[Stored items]

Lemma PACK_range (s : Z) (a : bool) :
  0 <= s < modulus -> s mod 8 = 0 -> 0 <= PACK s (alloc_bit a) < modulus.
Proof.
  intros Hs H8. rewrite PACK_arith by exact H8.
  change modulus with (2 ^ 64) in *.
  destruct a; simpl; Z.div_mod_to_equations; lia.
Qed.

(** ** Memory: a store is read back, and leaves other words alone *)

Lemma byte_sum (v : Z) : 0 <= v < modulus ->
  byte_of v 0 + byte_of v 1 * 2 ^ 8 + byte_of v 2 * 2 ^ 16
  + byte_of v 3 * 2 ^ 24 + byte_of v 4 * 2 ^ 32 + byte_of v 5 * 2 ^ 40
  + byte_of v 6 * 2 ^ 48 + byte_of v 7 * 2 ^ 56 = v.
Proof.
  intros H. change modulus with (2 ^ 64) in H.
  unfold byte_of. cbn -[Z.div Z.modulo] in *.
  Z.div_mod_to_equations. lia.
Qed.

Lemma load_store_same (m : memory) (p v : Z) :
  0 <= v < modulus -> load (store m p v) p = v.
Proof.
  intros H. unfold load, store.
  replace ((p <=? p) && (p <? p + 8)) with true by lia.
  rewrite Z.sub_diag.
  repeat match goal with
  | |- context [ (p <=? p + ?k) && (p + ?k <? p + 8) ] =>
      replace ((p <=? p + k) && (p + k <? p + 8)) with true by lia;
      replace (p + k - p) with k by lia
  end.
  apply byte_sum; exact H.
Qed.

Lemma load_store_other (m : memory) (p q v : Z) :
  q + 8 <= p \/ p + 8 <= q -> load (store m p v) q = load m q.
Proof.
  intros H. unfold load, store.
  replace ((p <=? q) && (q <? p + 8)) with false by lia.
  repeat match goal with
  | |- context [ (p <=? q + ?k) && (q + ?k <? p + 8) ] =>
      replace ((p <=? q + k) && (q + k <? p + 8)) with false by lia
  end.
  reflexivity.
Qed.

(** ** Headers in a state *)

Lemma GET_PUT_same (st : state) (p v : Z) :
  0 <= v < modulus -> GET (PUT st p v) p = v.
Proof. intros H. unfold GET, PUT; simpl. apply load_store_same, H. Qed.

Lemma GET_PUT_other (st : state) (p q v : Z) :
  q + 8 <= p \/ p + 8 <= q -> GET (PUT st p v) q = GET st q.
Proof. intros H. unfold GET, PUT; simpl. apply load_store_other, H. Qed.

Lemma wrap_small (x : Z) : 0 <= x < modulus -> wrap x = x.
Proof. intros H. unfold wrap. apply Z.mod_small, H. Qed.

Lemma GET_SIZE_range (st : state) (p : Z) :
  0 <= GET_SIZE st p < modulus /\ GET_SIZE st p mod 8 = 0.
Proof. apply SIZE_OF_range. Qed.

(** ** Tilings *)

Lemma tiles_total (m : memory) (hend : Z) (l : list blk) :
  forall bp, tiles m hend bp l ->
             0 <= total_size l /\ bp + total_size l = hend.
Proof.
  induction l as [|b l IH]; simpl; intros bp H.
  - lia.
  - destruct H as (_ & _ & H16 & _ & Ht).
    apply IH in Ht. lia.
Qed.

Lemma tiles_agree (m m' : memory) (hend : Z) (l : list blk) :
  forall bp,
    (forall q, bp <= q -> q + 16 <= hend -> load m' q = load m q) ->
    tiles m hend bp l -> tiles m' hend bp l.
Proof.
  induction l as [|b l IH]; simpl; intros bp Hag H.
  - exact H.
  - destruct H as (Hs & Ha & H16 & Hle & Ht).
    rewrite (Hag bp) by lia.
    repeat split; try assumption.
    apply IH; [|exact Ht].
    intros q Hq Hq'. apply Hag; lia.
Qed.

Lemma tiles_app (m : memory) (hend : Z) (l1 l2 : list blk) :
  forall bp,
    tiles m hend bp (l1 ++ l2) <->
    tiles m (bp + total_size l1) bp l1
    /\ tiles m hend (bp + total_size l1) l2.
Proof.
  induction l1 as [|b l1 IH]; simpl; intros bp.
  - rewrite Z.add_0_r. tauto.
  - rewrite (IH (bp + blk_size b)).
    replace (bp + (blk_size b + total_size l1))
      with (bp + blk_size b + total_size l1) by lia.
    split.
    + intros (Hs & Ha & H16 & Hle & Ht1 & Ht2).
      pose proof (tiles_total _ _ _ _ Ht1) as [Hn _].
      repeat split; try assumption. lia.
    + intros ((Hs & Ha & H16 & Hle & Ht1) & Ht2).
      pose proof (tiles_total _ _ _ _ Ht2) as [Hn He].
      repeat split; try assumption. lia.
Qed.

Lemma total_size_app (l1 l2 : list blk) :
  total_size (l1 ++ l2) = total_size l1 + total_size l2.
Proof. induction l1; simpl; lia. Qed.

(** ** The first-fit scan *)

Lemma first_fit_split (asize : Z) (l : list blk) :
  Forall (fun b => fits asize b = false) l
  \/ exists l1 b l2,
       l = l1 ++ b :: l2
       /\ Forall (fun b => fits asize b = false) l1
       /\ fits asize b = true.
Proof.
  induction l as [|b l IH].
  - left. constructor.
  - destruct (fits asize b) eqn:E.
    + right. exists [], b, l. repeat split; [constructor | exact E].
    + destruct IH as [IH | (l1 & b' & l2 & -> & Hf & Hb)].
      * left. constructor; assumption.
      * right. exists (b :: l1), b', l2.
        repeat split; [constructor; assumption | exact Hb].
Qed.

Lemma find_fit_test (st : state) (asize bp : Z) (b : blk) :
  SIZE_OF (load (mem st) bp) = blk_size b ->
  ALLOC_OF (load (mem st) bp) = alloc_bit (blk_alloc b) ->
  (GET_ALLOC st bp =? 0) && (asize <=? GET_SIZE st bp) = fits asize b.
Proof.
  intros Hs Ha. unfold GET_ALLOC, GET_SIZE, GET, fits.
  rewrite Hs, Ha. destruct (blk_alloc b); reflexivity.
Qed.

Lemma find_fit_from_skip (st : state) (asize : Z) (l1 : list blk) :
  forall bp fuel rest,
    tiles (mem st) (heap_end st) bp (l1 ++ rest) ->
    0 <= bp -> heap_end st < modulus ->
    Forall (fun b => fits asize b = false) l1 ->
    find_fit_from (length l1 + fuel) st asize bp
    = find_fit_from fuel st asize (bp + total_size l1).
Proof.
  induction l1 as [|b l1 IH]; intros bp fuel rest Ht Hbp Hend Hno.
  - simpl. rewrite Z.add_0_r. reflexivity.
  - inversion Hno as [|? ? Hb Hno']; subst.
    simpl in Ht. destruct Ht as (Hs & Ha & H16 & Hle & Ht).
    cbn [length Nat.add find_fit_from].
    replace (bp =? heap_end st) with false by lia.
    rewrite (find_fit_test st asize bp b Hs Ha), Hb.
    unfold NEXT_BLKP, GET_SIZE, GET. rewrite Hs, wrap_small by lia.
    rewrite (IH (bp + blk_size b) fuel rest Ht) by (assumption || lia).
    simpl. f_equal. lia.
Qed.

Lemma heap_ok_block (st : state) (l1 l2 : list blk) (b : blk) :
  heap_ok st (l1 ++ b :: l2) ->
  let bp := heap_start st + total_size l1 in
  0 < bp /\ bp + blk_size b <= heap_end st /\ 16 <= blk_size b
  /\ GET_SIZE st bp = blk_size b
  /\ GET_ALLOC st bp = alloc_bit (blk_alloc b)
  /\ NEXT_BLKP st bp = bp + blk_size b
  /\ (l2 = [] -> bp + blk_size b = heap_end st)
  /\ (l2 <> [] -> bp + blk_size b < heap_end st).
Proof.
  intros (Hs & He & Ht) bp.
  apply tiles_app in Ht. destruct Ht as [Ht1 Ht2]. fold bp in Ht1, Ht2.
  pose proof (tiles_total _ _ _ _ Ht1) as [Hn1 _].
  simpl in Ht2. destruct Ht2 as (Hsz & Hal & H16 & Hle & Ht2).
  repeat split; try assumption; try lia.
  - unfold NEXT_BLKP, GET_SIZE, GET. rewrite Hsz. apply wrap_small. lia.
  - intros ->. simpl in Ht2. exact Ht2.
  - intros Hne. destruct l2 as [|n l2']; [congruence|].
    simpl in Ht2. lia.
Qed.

* * *

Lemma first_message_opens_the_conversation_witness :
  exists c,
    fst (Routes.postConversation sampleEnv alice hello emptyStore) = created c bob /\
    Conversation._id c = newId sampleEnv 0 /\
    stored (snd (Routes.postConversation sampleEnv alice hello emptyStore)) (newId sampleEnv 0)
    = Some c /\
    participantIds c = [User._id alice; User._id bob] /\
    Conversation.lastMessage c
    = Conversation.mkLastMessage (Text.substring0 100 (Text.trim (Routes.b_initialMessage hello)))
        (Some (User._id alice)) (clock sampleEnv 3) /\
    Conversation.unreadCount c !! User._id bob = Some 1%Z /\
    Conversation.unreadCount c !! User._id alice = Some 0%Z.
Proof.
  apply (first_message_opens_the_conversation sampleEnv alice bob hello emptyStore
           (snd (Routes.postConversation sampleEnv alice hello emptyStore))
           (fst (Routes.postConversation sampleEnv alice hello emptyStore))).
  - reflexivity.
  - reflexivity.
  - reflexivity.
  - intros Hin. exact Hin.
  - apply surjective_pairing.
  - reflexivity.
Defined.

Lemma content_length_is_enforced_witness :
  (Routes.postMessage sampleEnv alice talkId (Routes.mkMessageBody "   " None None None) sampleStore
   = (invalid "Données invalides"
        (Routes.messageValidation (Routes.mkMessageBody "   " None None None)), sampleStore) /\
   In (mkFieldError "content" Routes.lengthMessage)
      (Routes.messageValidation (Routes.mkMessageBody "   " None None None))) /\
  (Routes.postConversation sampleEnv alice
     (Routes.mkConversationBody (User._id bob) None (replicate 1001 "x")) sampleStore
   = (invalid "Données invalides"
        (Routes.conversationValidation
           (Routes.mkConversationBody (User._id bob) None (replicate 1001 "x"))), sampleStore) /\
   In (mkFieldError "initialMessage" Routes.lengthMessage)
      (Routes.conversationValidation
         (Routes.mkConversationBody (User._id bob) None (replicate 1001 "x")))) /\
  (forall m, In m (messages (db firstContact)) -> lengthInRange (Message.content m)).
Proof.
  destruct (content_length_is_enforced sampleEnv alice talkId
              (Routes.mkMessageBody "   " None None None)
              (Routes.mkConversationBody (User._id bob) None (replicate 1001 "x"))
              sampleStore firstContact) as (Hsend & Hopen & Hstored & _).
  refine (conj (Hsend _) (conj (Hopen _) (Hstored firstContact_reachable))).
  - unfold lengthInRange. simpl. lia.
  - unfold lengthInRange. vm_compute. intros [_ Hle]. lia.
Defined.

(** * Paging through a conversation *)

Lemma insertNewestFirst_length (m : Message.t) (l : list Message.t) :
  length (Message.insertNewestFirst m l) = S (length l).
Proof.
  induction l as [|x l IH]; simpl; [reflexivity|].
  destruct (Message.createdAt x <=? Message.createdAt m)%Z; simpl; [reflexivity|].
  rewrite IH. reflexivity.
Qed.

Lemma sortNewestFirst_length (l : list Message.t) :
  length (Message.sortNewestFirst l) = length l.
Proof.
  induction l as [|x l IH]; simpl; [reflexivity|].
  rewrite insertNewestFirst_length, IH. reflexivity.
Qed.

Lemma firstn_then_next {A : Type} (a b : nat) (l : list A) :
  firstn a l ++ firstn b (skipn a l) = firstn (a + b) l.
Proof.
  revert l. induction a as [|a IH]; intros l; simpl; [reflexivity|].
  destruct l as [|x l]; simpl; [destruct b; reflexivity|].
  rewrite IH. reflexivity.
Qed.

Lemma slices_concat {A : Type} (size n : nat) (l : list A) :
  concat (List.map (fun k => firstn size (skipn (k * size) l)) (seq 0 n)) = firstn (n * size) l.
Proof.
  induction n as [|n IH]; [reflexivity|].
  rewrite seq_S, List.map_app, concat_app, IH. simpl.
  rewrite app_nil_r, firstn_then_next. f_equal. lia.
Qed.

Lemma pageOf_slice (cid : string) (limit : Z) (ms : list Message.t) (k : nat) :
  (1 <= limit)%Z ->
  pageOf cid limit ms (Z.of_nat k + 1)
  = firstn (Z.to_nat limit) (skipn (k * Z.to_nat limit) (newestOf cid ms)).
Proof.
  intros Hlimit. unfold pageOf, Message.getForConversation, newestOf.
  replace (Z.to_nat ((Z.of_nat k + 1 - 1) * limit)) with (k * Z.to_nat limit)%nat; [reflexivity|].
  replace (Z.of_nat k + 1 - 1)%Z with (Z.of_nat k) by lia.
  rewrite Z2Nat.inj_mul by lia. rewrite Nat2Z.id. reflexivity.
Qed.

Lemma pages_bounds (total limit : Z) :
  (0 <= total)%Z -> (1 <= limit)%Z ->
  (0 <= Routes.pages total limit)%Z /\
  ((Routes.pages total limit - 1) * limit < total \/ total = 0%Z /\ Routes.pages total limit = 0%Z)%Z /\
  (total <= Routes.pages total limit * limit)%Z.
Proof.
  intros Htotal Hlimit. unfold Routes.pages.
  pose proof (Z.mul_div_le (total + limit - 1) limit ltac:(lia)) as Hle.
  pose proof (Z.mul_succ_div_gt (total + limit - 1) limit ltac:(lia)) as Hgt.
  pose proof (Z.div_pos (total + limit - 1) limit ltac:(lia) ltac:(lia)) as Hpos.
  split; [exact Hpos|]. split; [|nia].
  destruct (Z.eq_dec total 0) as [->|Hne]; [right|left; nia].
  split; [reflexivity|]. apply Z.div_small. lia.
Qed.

PROBLEM:
Each line of the records that holds the word "change" should be copied out.

OUTPUT:
  change modulus with (2 ^ 64) in *.
  intros H. change modulus with (2 ^ 64) in H.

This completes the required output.